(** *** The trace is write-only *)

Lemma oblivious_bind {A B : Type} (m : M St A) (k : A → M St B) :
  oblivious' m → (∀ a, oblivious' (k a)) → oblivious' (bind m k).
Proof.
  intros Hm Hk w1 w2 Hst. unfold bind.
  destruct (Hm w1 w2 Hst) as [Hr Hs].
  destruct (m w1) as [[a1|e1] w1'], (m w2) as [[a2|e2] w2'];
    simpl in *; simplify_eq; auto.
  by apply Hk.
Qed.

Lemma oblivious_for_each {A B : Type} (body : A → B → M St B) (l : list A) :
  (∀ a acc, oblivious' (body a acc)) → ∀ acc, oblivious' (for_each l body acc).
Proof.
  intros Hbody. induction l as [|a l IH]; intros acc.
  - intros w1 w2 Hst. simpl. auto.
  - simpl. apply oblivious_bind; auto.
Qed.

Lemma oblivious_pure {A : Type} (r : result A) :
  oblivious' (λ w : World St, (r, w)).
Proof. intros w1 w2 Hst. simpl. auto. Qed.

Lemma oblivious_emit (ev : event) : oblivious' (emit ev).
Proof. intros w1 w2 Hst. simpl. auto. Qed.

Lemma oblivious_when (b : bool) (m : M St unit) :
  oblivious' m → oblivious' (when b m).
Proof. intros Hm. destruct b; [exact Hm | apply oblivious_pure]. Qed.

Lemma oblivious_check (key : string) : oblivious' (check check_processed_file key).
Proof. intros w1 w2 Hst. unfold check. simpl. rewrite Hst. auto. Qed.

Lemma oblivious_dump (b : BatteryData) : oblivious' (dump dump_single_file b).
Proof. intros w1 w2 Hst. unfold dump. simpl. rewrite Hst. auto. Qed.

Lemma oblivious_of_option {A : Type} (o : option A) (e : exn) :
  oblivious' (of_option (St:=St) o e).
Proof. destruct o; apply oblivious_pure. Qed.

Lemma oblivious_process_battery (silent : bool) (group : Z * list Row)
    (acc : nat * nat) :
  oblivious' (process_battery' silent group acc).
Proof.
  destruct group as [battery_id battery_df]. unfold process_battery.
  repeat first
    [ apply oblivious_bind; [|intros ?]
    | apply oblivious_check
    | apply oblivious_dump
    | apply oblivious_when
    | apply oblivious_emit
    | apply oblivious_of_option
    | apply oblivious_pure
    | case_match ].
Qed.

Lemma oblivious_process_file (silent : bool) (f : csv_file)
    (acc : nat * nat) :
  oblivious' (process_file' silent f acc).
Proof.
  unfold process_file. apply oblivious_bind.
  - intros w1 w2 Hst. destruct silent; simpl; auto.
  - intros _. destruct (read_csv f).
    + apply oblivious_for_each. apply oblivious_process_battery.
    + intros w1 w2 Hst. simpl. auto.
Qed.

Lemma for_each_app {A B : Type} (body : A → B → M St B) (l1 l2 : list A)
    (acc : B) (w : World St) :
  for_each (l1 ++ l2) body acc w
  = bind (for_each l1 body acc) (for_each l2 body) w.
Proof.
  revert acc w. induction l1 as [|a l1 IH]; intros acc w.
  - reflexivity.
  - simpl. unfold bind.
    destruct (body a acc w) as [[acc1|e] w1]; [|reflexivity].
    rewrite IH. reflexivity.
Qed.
+++
--- WORK INSTRUCTION ---
Whenever the word "destruct" turns up in a line of the listing above, copy the line.

--- WRITTEN SOLUTION ---
  destruct (Hm w1 w2 Hst) as [Hr Hs].
  destruct (m w1) as [[a1|e1] w1'], (m w2) as [[a2|e2] w2'];
Proof. intros Hm. destruct b; [exact Hm | apply oblivious_pure]. Qed.
Proof. destruct o; apply oblivious_pure. Qed.
  destruct group as [battery_id battery_df]. unfold process_battery.
  - intros w1 w2 Hst. destruct silent; simpl; auto.
  - intros _. destruct (read_csv f).
    destruct (body a acc w) as [[acc1|e] w1]; [|reflexivity].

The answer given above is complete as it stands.